Back in the town of Ketchikan, our first stop was a shop my kids had remembered from visiting when we lived on Wrangell Island. KetchiCandies is still there and still selling lots of sweets. We meandered along the road and made our way up to Creek Street. This is an historic area of town which used to be the "Red Light District". The creek was filled with spawning salmon. Standing on the bridge, you could see them swimming up the creek and smell all of those which had already died.


I walked into the Scanlon Gallery and saw a whole wall featuring artwork by a friend of mine in Wrangell, Brenda Schwartz Yeager. I have several of her pieces and ended up buying a couple more. She paints watercolor images of the Southeast on old preserved navigational charts and they are quite unique. There were also prints by Rei Munoz and Barbara Lavallee. Cathy, who is quite a foodie, stopped at a little counter near the Great Alaskan Lumberjack Show and had a crab and chowder meal. It was fantastic, both dungeness and king crab. I went into a gift shop and found the Alaska Wild Berry Products chocolates I had been looking for. They are made of a berry jelly which is dipped in chocolate.


We reboarded the ship and started away from Ketchikan. As we were leaving, we watched floatplanes taking off and landing. We glided past two of the Alaska Marine Highway ferries, the MV Columbia and the MV La Conte. Then to my surprise, I saw the Cornelia Marie docked near the ferry terminal. This is one of the crab boats featured on the Discovery Channels "Most Dangerous Catch". It had been a beautiful day in Ketchikan, didn't rain on us, and we were headed up to the Hubbard Glacier.

Thursday, September 25, 2008

My New Blog


Thank you for visiting my brand new blog. I just returned from an 8-night cruise to Alaska aboard the Celebrity Mercury and thought this would be a good place to start. I will be writing about all the different ports over the next few days so keep checking back.


I lived in Southeast Alaska in the mid 90's and didn't know how much I would experience that would be new to me. First of all, a lot changes in eleven years! The towns we visited had grown.

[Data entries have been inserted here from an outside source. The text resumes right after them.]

(** ** Without a client of the identity service *)

(** A config or discovery service whose client of the identity service could not be made serves without it, and takes
    every text of at least eight bytes as the token of the node whose id the first eight are. *)
Theorem undialled_auth_fails_open `{Boot W} `{Net6} `{Redis R} `{Clock R} `{Registry.PeerJSON} `{TokenService A}
    env loadc (mc mc' : W * Allocator.World R) hc svc_ loadd (md md' : W * R) hd svd token :
  (∀ w : W, ∃ w' e, NewClientConn (or_str (env "IDENTITY_ADDR") "localhost:8001") false w = (w', Err e)) →
  config_main env loadc mc = (mc', Ok (hc, svc_)) → discovery_main env loadd md = (md', Ok (hd, svd)) →
  8 ≤ len token →
  (∀ ctx (s : ConfigService.State R A), ConfigService.st_handler s = hc →
     ConfigService.resolveNodeID ctx token s = (s, Ok (take_str 8 token))) ∧
  (∀ ctx (s : Discovery.State R A), Discovery.resolveNodeID hd ctx token s = (s, Ok (take_str 8 token))).
Proof.
  intros Hdial (c & w1 & t1 & w2 & _ & _ & Hac & _ & ->)%config_main_ok
    (d & w3 & w4 & _ & _ & _ & Had & _ & Hauth)%discovery_main_ok Hlen.
  assert (∀ (w w' : W) o, auth_client env w = (w', Ok o) → o = None) as Hnone.
  { intros w w' o (w5 & x & Hx & [= _ <-])%handle_inv. unfold NewAuthClient in Hx. rewrite decide_True in Hx by done.
    rewrite (bind_ok _ _ w w false eq_refl) in Hx. destruct (Hdial w) as (w6 & e & E).
    unfold bind, wrap_err in Hx. rewrite E in Hx. by injection Hx as _ <-. }
  apply Hnone in Hac, Had. rewrite Had in Hauth. split.
  - intros ctx s Hs. unfold ConfigService.resolveNodeID.
    rewrite (bind_ok _ _ s s (ConfigService.st_handler s) eq_refl), Hs, Hac. simpl. case_bool; [lia|done].
  - intros ctx s. unfold Discovery.resolveNodeID. rewrite Hauth. simpl. case_bool; [lia|done].
Qed.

I left Denver on a beautiful, sunny Sunday morning to get to Vancouver via Seattle. During the flight to Seattle, the sky was clear and I got an awesome view of both Mt. Hood and Mt. Rainier (yes, that is a picture I took above) from the plane. It was almost as if the pilot was doing a fly-by of Mt Rainier, we were so close. When we were transferring to our little Air Canada Jazz jet, there was not a cloud in the sky.


Upon arriving in Vancouver, going through customs was a challenge. We snaked through a line like we were at DisneyWorld for an hour and didn't even get to go on the Dumbo Ride! Once through customs, we found a taxi and were off to the ship.


The Mercury is an older ship, having it's maiden voyage in 1996. Even so, she is in great condition. Once we got to the pier, we went right to the counter, checked in and walked on the ship. We were greeted with champagne and escorted to our Concierge Class cabin. We had champagne and chocolates awaiting us in our cabin.


As late afternoon approached, we had our mandatory lifeboat drill and then began to sail North. I stayed out on our veranda for a long time watching the coast float by. People were on a bridge that we passed under waving to us as we left.


That night, we had a "White Night" cocktail party in the Navigator lounge that had an amazing array of goodies. There was everything from sushi to chocolate. What a way to set off on this adventure.